Start of RECORDS FOR PROCESSING

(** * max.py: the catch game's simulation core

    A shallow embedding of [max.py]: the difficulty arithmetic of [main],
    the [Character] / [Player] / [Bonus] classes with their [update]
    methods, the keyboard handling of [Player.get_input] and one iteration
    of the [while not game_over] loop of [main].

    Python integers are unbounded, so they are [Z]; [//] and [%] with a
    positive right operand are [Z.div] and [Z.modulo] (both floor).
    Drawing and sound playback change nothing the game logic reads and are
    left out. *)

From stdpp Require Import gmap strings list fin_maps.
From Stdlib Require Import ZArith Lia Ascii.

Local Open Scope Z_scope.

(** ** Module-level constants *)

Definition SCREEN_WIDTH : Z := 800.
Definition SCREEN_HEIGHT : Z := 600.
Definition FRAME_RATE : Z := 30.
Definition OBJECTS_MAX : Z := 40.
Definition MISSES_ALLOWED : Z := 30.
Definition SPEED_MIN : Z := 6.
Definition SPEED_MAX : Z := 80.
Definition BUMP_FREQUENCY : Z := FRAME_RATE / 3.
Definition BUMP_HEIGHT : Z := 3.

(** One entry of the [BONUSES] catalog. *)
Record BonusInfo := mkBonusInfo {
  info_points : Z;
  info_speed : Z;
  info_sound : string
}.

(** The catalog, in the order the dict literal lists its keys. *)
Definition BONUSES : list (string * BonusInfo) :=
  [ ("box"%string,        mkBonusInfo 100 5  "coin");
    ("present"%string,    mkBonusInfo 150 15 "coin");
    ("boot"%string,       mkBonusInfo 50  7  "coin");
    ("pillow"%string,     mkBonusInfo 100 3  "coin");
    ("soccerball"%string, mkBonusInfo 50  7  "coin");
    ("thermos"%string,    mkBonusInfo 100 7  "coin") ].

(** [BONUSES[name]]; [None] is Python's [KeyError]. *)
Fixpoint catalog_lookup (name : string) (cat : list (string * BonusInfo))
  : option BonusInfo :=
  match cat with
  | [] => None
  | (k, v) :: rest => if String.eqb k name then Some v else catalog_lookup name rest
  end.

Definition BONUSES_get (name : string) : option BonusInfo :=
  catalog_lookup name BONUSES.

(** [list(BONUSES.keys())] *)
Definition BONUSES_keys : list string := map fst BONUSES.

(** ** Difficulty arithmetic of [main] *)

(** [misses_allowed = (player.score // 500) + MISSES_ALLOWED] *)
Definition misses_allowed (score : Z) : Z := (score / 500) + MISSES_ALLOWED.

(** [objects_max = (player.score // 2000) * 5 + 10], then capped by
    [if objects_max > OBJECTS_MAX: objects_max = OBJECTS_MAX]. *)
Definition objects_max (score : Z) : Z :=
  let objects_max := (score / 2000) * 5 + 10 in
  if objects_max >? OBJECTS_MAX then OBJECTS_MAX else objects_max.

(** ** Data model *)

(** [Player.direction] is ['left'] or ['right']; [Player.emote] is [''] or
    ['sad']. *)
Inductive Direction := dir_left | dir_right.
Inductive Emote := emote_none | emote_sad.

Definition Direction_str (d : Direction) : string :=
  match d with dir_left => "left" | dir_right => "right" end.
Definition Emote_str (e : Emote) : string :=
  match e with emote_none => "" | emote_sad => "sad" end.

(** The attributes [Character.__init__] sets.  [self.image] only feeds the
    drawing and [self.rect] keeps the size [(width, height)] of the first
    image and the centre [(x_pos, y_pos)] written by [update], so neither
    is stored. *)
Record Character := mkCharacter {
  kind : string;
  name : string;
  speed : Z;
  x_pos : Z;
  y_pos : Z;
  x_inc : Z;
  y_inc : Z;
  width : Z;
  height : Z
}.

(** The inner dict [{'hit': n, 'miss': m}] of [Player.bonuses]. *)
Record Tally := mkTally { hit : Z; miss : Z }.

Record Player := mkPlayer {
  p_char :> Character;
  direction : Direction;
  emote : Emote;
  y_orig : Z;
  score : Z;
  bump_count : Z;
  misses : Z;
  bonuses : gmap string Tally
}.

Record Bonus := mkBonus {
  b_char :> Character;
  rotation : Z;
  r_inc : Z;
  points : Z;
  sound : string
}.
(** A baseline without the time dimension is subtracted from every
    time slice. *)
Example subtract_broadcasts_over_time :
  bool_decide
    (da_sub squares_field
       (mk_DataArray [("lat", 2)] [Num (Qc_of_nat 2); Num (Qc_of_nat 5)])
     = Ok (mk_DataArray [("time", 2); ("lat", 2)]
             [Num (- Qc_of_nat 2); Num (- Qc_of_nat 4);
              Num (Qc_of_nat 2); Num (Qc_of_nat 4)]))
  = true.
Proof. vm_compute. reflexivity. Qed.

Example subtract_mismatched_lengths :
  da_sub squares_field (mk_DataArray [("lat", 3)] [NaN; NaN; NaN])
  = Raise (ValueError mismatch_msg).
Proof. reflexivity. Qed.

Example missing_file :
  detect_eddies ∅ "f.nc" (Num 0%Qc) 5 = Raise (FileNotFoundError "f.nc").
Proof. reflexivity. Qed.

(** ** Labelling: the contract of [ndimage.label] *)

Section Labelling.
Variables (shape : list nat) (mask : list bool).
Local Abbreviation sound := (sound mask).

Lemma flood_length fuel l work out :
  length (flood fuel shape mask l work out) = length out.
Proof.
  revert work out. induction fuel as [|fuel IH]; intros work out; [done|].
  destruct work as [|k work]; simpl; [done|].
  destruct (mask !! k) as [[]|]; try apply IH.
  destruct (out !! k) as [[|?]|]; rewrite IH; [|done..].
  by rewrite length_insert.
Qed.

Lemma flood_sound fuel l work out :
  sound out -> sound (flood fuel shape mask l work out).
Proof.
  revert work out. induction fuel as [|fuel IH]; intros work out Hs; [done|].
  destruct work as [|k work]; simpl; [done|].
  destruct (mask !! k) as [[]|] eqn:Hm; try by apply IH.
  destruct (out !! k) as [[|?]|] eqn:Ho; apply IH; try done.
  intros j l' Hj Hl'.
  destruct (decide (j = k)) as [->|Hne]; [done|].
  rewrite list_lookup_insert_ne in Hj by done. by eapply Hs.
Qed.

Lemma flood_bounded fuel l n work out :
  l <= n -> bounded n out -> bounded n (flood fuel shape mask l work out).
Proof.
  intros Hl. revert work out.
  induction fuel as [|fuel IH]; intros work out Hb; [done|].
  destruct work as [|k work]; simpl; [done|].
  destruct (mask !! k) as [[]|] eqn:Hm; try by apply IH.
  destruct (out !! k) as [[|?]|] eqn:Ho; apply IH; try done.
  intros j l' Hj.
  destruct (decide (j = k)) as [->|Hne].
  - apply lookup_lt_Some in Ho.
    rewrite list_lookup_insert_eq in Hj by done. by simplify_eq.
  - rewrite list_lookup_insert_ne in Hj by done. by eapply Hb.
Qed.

End of RECORDS FOR PROCESSING

◆ WHAT THE EXERCISE ASKS ◆
Would you transcribe the records above exactly, leaving nothing out?

◆ COMPLETED TASK ◆
(** * max.py: the catch game's simulation core

    A shallow embedding of [max.py]: the difficulty arithmetic of [main],
    the [Character] / [Player] / [Bonus] classes with their [update]
    methods, the keyboard handling of [Player.get_input] and one iteration
    of the [while not game_over] loop of [main].

    Python integers are unbounded, so they are [Z]; [//] and [%] with a
    positive right operand are [Z.div] and [Z.modulo] (both floor).
    Drawing and sound playback change nothing the game logic reads and are
    left out. *)

From stdpp Require Import gmap strings list fin_maps.
From Stdlib Require Import ZArith Lia Ascii.

Local Open Scope Z_scope.

(** ** Module-level constants *)

Definition SCREEN_WIDTH : Z := 800.
Definition SCREEN_HEIGHT : Z := 600.
Definition FRAME_RATE : Z := 30.
Definition OBJECTS_MAX : Z := 40.
Definition MISSES_ALLOWED : Z := 30.
Definition SPEED_MIN : Z := 6.
Definition SPEED_MAX : Z := 80.
Definition BUMP_FREQUENCY : Z := FRAME_RATE / 3.
Definition BUMP_HEIGHT : Z := 3.

(** One entry of the [BONUSES] catalog. *)
Record BonusInfo := mkBonusInfo {
  info_points : Z;
  info_speed : Z;
  info_sound : string
}.

(** The catalog, in the order the dict literal lists its keys. *)
Definition BONUSES : list (string * BonusInfo) :=
  [ ("box"%string,        mkBonusInfo 100 5  "coin");
    ("present"%string,    mkBonusInfo 150 15 "coin");
    ("boot"%string,       mkBonusInfo 50  7  "coin");
    ("pillow"%string,     mkBonusInfo 100 3  "coin");
    ("soccerball"%string, mkBonusInfo 50  7  "coin");
    ("thermos"%string,    mkBonusInfo 100 7  "coin") ].

(** [BONUSES[name]]; [None] is Python's [KeyError]. *)
Fixpoint catalog_lookup (name : string) (cat : list (string * BonusInfo))
  : option BonusInfo :=
  match cat with
  | [] => None
  | (k, v) :: rest => if String.eqb k name then Some v else catalog_lookup name rest
  end.

Definition BONUSES_get (name : string) : option BonusInfo :=
  catalog_lookup name BONUSES.

(** [list(BONUSES.keys())] *)
Definition BONUSES_keys : list string := map fst BONUSES.

(** ** Difficulty arithmetic of [main] *)

(** [misses_allowed = (player.score // 500) + MISSES_ALLOWED] *)
Definition misses_allowed (score : Z) : Z := (score / 500) + MISSES_ALLOWED.

(** [objects_max = (player.score // 2000) * 5 + 10], then capped by
    [if objects_max > OBJECTS_MAX: objects_max = OBJECTS_MAX]. *)
Definition objects_max (score : Z) : Z :=
  let objects_max := (score / 2000) * 5 + 10 in
  if objects_max >? OBJECTS_MAX then OBJECTS_MAX else objects_max.

(** ** Data model *)

(** [Player.direction] is ['left'] or ['right']; [Player.emote] is [''] or
    ['sad']. *)
Inductive Direction := dir_left | dir_right.
Inductive Emote := emote_none | emote_sad.

Definition Direction_str (d : Direction) : string :=
  match d with dir_left => "left" | dir_right => "right" end.
Definition Emote_str (e : Emote) : string :=
  match e with emote_none => "" | emote_sad => "sad" end.

(** The attributes [Character.__init__] sets.  [self.image] only feeds the
    drawing and [self.rect] keeps the size [(width, height)] of the first
    image and the centre [(x_pos, y_pos)] written by [update], so neither
    is stored. *)
Record Character := mkCharacter {
  kind : string;
  name : string;
  speed : Z;
  x_pos : Z;
  y_pos : Z;
  x_inc : Z;
  y_inc : Z;
  width : Z;
  height : Z
}.

(** The inner dict [{'hit': n, 'miss': m}] of [Player.bonuses]. *)
Record Tally := mkTally { hit : Z; miss : Z }.

Record Player := mkPlayer {
  p_char :> Character;
  direction : Direction;
  emote : Emote;
  y_orig : Z;
  score : Z;
  bump_count : Z;
  misses : Z;
  bonuses : gmap string Tally
}.

Record Bonus := mkBonus {
  b_char :> Character;
  rotation : Z;
  r_inc : Z;
  points : Z;
  sound : string
}.
(** A baseline without the time dimension is subtracted from every
    time slice. *)
Example subtract_broadcasts_over_time :
  bool_decide
    (da_sub squares_field
       (mk_DataArray [("lat", 2)] [Num (Qc_of_nat 2); Num (Qc_of_nat 5)])
     = Ok (mk_DataArray [("time", 2); ("lat", 2)]
             [Num (- Qc_of_nat 2); Num (- Qc_of_nat 4);
              Num (Qc_of_nat 2); Num (Qc_of_nat 4)]))
  = true.
Proof. vm_compute. reflexivity. Qed.

Example subtract_mismatched_lengths :
  da_sub squares_field (mk_DataArray [("lat", 3)] [NaN; NaN; NaN])
  = Raise (ValueError mismatch_msg).
Proof. reflexivity. Qed.

Example missing_file :
  detect_eddies ∅ "f.nc" (Num 0%Qc) 5 = Raise (FileNotFoundError "f.nc").
Proof. reflexivity. Qed.

(** ** Labelling: the contract of [ndimage.label] *)

Section Labelling.
Variables (shape : list nat) (mask : list bool).
Local Abbreviation sound := (sound mask).

Lemma flood_length fuel l work out :
  length (flood fuel shape mask l work out) = length out.
Proof.
  revert work out. induction fuel as [|fuel IH]; intros work out; [done|].
  destruct work as [|k work]; simpl; [done|].
  destruct (mask !! k) as [[]|]; try apply IH.
  destruct (out !! k) as [[|?]|]; rewrite IH; [|done..].
  by rewrite length_insert.
Qed.

Lemma flood_sound fuel l work out :
  sound out -> sound (flood fuel shape mask l work out).
Proof.
  revert work out. induction fuel as [|fuel IH]; intros work out Hs; [done|].
  destruct work as [|k work]; simpl; [done|].
  destruct (mask !! k) as [[]|] eqn:Hm; try by apply IH.
  destruct (out !! k) as [[|?]|] eqn:Ho; apply IH; try done.
  intros j l' Hj Hl'.
  destruct (decide (j = k)) as [->|Hne]; [done|].
  rewrite list_lookup_insert_ne in Hj by done. by eapply Hs.
Qed.

Lemma flood_bounded fuel l n work out :
  l <= n -> bounded n out -> bounded n (flood fuel shape mask l work out).
Proof.
  intros Hl. revert work out.
  induction fuel as [|fuel IH]; intros work out Hb; [done|].
  destruct work as [|k work]; simpl; [done|].
  destruct (mask !! k) as [[]|] eqn:Hm; try by apply IH.
  destruct (out !! k) as [[|?]|] eqn:Ho; apply IH; try done.
  intros j l' Hj.
  destruct (decide (j = k)) as [->|Hne].
  - apply lookup_lt_Some in Ho.
    rewrite list_lookup_insert_eq in Hj by done. by simplify_eq.
  - rewrite list_lookup_insert_ne in Hj by done. by eapply Hb.
Qed.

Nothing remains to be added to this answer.